How to replace a failed disk with Linux software RAID (mdadm)
Recently one of the disks died in a RAID1 setup which uses the excellent Linux software RAID (mdadm). Here is a quick overview of the steps to exchange the failed disk with a new one. Obviously you should replace the X in /dev/mdX with the proper number of your RAID device. The same applies to /dev/sddY. Replace it with the actual device and partition you are using. So don’t copy and paste these commands. All commands should be executed as root or with proper sudo rights.
Step 1 – mark broken disk as failed
sudo mdadm --fail /dev/mdX /dev/sddY
Step 2 – remove broken disk from array
madadm --remove /dev/mdX /dev/sddY
Step 3 – create partition on the new disk
You can partition the new disk manually using your favourite tool (fdisk, gparted, sfdisk, etc.).
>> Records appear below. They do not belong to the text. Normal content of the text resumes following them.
(* ===== verification/SessionDemo.v ===== *)
(** * An example of sessions

    The school of the other examples with a session cache of two stripes, used
    by the witnesses. *)

From stdpp Require Import strings.
From S2P Require Import Prelude.
From S2P Require Import GoString.
From S2P Require Import LmsModel.
From S2P Require Import Hashers.
From S2P Require Import PlatUser.
From S2P Require Import CallStore.
From S2P Require Import LmsStore.
From S2P Require Import LmsTables.
From S2P Require Import LmsApp.
From S2P Require Import LmsRoles.
From S2P Require Import UserStore.
From S2P Require Import LmsUsers.
From S2P Require Import LmsUsersDemo.
From S2P Require Import Lru.
From S2P Require Import LruStriped.
From S2P Require Import Sessions.
From S2P Require Import SessionService.

Local Open Scope string_scope.

Module SignedIn.
Import School.
#[local] Existing Instance cents.

#[export] Instance by_length : XXHash := {| Sum64String s := Z.of_nat (String.length s) |}.

(** A day of web session, ten minutes in the cache. *)
#[export] Instance a_day : SessionConfig := {|
  SessionLengthWebInHours := 24; SessionLengthMobileInHours := 24; SessionLengthSSOInHours := 24;
  SessionCacheInMinutes := 10; SessionIdleTimeoutInMinutes := 0; ExtendSessionLengthWithActivity := false;
  EnableUserAccessTokens := true;
|}.

#[export] Instance browser : LoginEnv := {| UserWillLogIn _ := ""; user_agent _ := ("Linux", "Linux", "Firefox") |}.

Definition empty_cache : list (LRU UserSession) := match NewLRUStriped 100 2 with Ok c => c | Err _ => [] end.

Definition no_sessions : session_db (list (LRU UserSession)) := SessionDB ∅ empty_cache ∅ ∅.

(** One student has an account, nobody a session. *)
Definition before : sess_world Z (list (LRU UserSession)) := SessWorld seen no_sessions.

(** A session that does not expire. *)
Definition wanted (user csrf : string) : UserSession :=
  GenerateCSRF csrf (MkSession "" "" 0 0 0 user "" "system_user" false false ∅ false).

Definition started : res lmsError UserSession * sess_world Z (list (LRU UserSession)) :=
  CreateSession (wanted an_id "secret") before.

Definition the_session : UserSession := match started.1 with Ok s => s | Err _ => empty_session end.
Definition the_token : string := Sess_Token the_session.
End SignedIn.
(* ===== verification/WebAuth.v ===== *)
(** * Who sends a request (channels/web/handlers.go, context.go, api4/handlers.go,
      app/authentication.go, api4/user.go)

    A request of the web: the token it carries, the session of the token, the
    protection against forged requests, the checks in front of a handler, and
    the handlers that start and end sessions.  [serve_lms] puts the REST API of
    the learning system behind them.

    The settings are the class [WebConfig], with the limiter of requests and
    the check of a remote cluster's token; the permission ids of the platform
    are strings as in [LmsRoles].  Headers, cookies and audit records of an
    answer, compression and the limits on the size of a body are left out. *)

From stdpp Require Import strings.
From S2P Require Import Prelude.
From S2P Require Import GoString.
From S2P Require Import GoUtf8.
From S2P Require Import GoRunes.
From S2P Require Import LmsModel.
From S2P Require Import Hashers.
From S2P Require Import PlatUser.
From S2P Require Import CallStore.
From S2P Require Import LmsStore.
From S2P Require Import LmsTables.
From S2P Require Import LmsApp.
From S2P Require Import LmsColumns.
From S2P Require Import LmsQuery.
From S2P Require Import LmsContent.
From S2P Require Import LmsSchedule.
From S2P Require Import LmsTuition.
From S2P Require Import LmsClass.
From S2P Require Import LmsRoutes.
From S2P Require Import LmsChat.
From S2P Require Import LmsRoles.
From S2P Require Import UserStore.
From S2P Require Import LmsUsers.
From S2P Require Import LmsPublic.
From S2P Require Import LmsDashboard.
From S2P Require Import Login.
From S2P Require Import CreateUser.
From S2P Require Import LmsApi.
From S2P Require Import LruStriped.
From S2P Require Import Sessions.
From S2P Require Import SessionService.

Local Open Scope string_scope.
Local Open Scope go_scope.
But it’s probably faster and less error prone to copy the partition from an existing RAID disk to the new disk. Here’s an example how to do that using sfdisk. Requirement: the disk must be smaller than 2TB and should not be using GPT.
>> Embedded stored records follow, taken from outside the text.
(* ===== verification/SessionTypes.v ===== *)
(** * The rows of the session table are well formed

    Every statement of the store on sessions and access tokens as a step of the
    table of sessions, in any order, failing or not, and what all reachable
    tables have in common. *)

From stdpp Require Import strings.
From S2P Require Import Prelude.
From S2P Require Import GoString.
From S2P Require Import GoUtf8.
From S2P Require Import GoRunes.
From S2P Require Import LmsModel.
From S2P Require Import CallStore.
From S2P Require Import PlatUser.
From S2P Require Import Sessions.

Local Open Scope string_scope.

Section typed.
Context `{UnicodeTables} `{GoRange}.
Implicit Types (rows : session_rows) (tokens : token_rows) (s : UserSession).

(** One statement; the tables of tokens and the oracles are the ones of the
    moment. *)
Inductive session_step rows : session_rows → Prop :=
  | step_Save b1 b2 id token now s : session_step rows (SessionStore_Save b1 b2 id token now rows s).2
  | step_Remove b idOrToken : session_step rows (SessionStore_Remove b rows idOrToken).2
  | step_RemoveAllSessions b : session_step rows (SessionStore_RemoveAllSessions b rows).2
  | step_PermanentDelete b u : session_step rows (SessionStore_PermanentDeleteSessionsByUser b rows u).2
  | step_UpdateExpiredNotify b id v : session_step rows (SessionStore_UpdateExpiredNotify b rows id v).2
  | step_UpdateExpiresAt b id t : session_step rows (SessionStore_UpdateExpiresAt b rows id t).2
  | step_UpdateLastActivityAt b id t : session_step rows (SessionStore_UpdateLastActivityAt b rows id t).2
  | step_UpdateRoles b u roles : session_step rows (SessionStore_UpdateRoles b rows u roles).2
  | step_UpdateDeviceId b id device t : session_step rows (SessionStore_UpdateDeviceId b rows id device t).2
  | step_UpdateProps b s : session_step rows (SessionStore_UpdateProps b rows s).2
  | step_Cleanup expiry batch : session_step rows (cleanup_round expiry batch rows).2
  | step_TokenDelete b1 b2 b3 tokens id : session_step rows (TokenStore_Delete b1 b2 b3 tokens rows id).2
  | step_TokenDeleteAll b1 b2 b3 tokens u : session_step rows (TokenStore_DeleteAllForUser b1 b2 b3 tokens rows u).2
  | step_TokenDisable b1 b2 b3 tokens id : session_step rows (TokenStore_UpdateTokenDisable b1 b2 b3 tokens rows id).2.

(** A row as the validation and the columns want it. *)
Definition well_formed s : Prop := Session_IsValid s = None ∧ session_fits s = true ∧ Sess_Local s = false.
Definition typed rows : Prop := ∀ k s, rows !! k = Some s → Sess_Id s = k ∧ well_formed s.

Lemma typed_subset rows rows' : rows' ⊆ rows → typed rows → typed rows'.
Proof. intros Hsub Ht k s Hs. by apply Ht; eapply lookup_weaken. Qed.

Lemma typed_deleted P rows : typed rows → typed (delete_sessions P rows).
Proof. apply typed_subset, map_filter_subseteq. Qed.

(** An update of fields that the validation does not look at, or of a value
    that was looked at before. *)
Lemma typed_updated P f rows :
  (∀ k s, rows !! k = Some s → P s = true → well_formed s → Sess_Id (f s) = Sess_Id s ∧ well_formed (f s)) →
  typed rows → typed (update_sessions P f rows).
Proof.
  intros Hf Ht k s. unfold update_sessions. rewrite lookup_fmap. intros (s0 & Hs0 & ->)%fmap_Some.
  destruct (Ht _ _ Hs0) as [Hid Hwf]. destruct (P s0) eqn:Hp; [|done].
  destruct (Hf _ _ Hs0 Hp Hwf) as [Hid' Hwf']. split; [congruence|done].
Qed.

Lemma valid_roles roles s :
  (UserRolesMaxLength <? String.length roles)%nat = false →
  Session_IsValid s = None → Session_IsValid (Sess_with_Roles roles s) = None.
Proof.
  intros Hlen. unfold Session_IsValid. cbn [Sess_with_Roles Sess_Id Sess_UserId Sess_CreateAt Sess_Roles]. rewrite Hlen.
  destruct (negb (IsValidId (Sess_Id s))); [done|]. destruct (negb (IsValidId (Sess_UserId s))); [done|].
  by destruct (Sess_CreateAt s =? 0)%Z.
Qed.

Lemma well_formed_roles roles s :
  (UserRolesMaxLength <? String.length roles)%nat = false → well_formed s → well_formed (Sess_with_Roles roles s).
Proof.
  intros Hlen (Hv & Hfit & Hl). split; [by apply valid_roles|split; [|exact Hl]]. revert Hfit. unfold session_fits.
  cbn [Sess_with_Roles Sess_Token Sess_DeviceId Sess_Roles]. rewrite !andb_true_iff, !Nat.leb_le.
  apply Nat.ltb_ge in Hlen. pose proof (rune_count_le_length roles). unfold UserRolesMaxLength in Hlen. lia.
Qed.

Lemma well_formed_device d t s :
  (512 <? rune_count d)%nat = false → well_formed s →
  well_formed (Sess_with_ExpiredNotify false (Sess_with_ExpiresAt t (Sess_with_DeviceId d s))).
Proof.
  intros Hlen (Hv & Hfit & Hl). split; [exact Hv|split; [|exact Hl]]. revert Hfit. unfold session_fits.
  cbn [Sess_with_ExpiredNotify Sess_with_ExpiresAt Sess_with_DeviceId Sess_Token Sess_DeviceId Sess_Roles].
  apply Nat.ltb_ge in Hlen. rewrite !andb_true_iff, !Nat.leb_le. tauto.
Qed.

Lemma step_typed rows rows' : session_step rows rows' → typed rows → typed rows'.
Proof.
  intros Hstep Ht. destruct Hstep; unfold SessionStore_Remove, SessionStore_RemoveAllSessions,
    SessionStore_PermanentDeleteSessionsByUser, SessionStore_UpdateExpiredNotify, SessionStore_UpdateExpiresAt,
    SessionStore_UpdateLastActivityAt, SessionStore_UpdateRoles, SessionStore_UpdateDeviceId, SessionStore_UpdateProps,
    cleanup_round, TokenStore_Delete, TokenStore_DeleteAllForUser, TokenStore_UpdateTokenDisable, delete_sessions_of;
    cbn zeta; repeat case_match; try done; cbn [snd];
    try (by apply typed_deleted); try (by apply typed_updated; [|done]).
  - unfold SessionStore_Save. destruct (negb _); [done|]. set (s' := Session_PreSave _ _ _ s).
    destruct (Session_IsValid s') eqn:Hv; [done|]. destruct (_ || _) eqn:Hno; [done|].
    apply orb_false_iff in Hno as [_ Hfit%negb_false_iff].
    assert (typed (<[Sess_Id s' := stored_session s']> rows)) as Hins.
    { intros k x [[<- <-]|[_ Hk]]%lookup_insert_Some; [by split|by apply Ht]. }
    by destruct b2.
  - apply typed_updated; [|done]. intros k s Hs _ Hwf. split; [done|]. by apply well_formed_roles.
  - apply typed_updated; [|done]. intros k s Hs Hid%String.eqb_eq Hwf. split; [done|]. apply well_formed_device; [|done].
    destruct (Ht _ _ Hs) as [Hk _]. assert (rows !! id = Some s) as Hrow by congruence.
    rewrite bool_decide_true in * by (rewrite Hrow; eauto).
    repeat match goal with
           | Hb : _ || _ = false |- _ => apply orb_false_iff in Hb as [_ Hb]
           | Hb : _ && true = false |- _ => by rewrite andb_true_r in Hb
           end.
Qed.

(** C21: Every row of the session table is well formed, after any statements in
    any order: it is filed under its id, passes the validation of the model,
    and its token, device and roles fit their columns.  The updates keep it
    so although only the roles and the device are looked at. *)
Theorem session_rows_typed rows : rtc session_step ∅ rows → typed rows.
Proof.
  intros Hr. assert (typed ∅) as Ht by (by intros k s Hs). revert Ht.
  induction Hr as [|rows rows1 rows2 Hstep _ IH]; intros Ht; [done|]. by eapply IH, step_typed.
Qed.
End typed.

Section witnesses.
#[local] Instance ascii_only : UnicodeTables := λ _, false.

Definition an_id26 : string := "abcdefghijklmnopqrstuvwxyz".
Definition opened : UserSession := MkSession "" "" 0 0 0 an_id26 "" "system_user" false false ∅ true.
Definition saved_rows : session_rows := (SessionStore_Save false false an_id26 "token" 1 ∅ opened).2.
Definition promoted_rows : session_rows := (SessionStore_UpdateRoles false saved_rows an_id26 "system_admin").2.

Lemma session_rows_typed_witness :
  (Sess_Roles <$> promoted_rows !! an_id26) = Some "system_admin" ∧ typed promoted_rows.
Proof.
  split; [vm_compute; reflexivity|]. apply session_rows_typed.
  apply rtc_l with saved_rows; [constructor|]. apply rtc_l with promoted_rows; [constructor|]. apply rtc_refl.
Defined.
End witnesses.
sfdisk -d /dev/sdc | sfdisk /dev/sdd
Make sure that all the partitions that are part of the RAID set have the proper ‘fd’ ID (Linux RAID autodetect). And example to set the ID of partition 1, 2 and 3 on the new disk to ‘fd’:
for partition in 1 2 3; do sfdisk --change-id /dev/sdd $partition fd; done
Step 4 – add new disk to RAID array
mdadm --add /dev/mdX /dev/sddY
Step 5 – check status of RAID array
mdadm --detail /dev/mdX
Step 6 – increase speed of the rebuild
By default mdadm will rebuild the RAID array in the background. If you want to speed up the resync process you can change the values of:
/proc/sys/dev/raid/speed_limit_max
/proc/sys/dev/raid/speed_limit_min
For example to set the minimum resync speed to 150MB/s:
sudo echo 150000 >/proc/sys/dev/raid/speed_limit_min
You can watch the progress of the resync in a terminal with the following command:
watch -n 1 cat /proc/mdstat
Finally, for your next RAID setup also have a look at Partitionable RAID.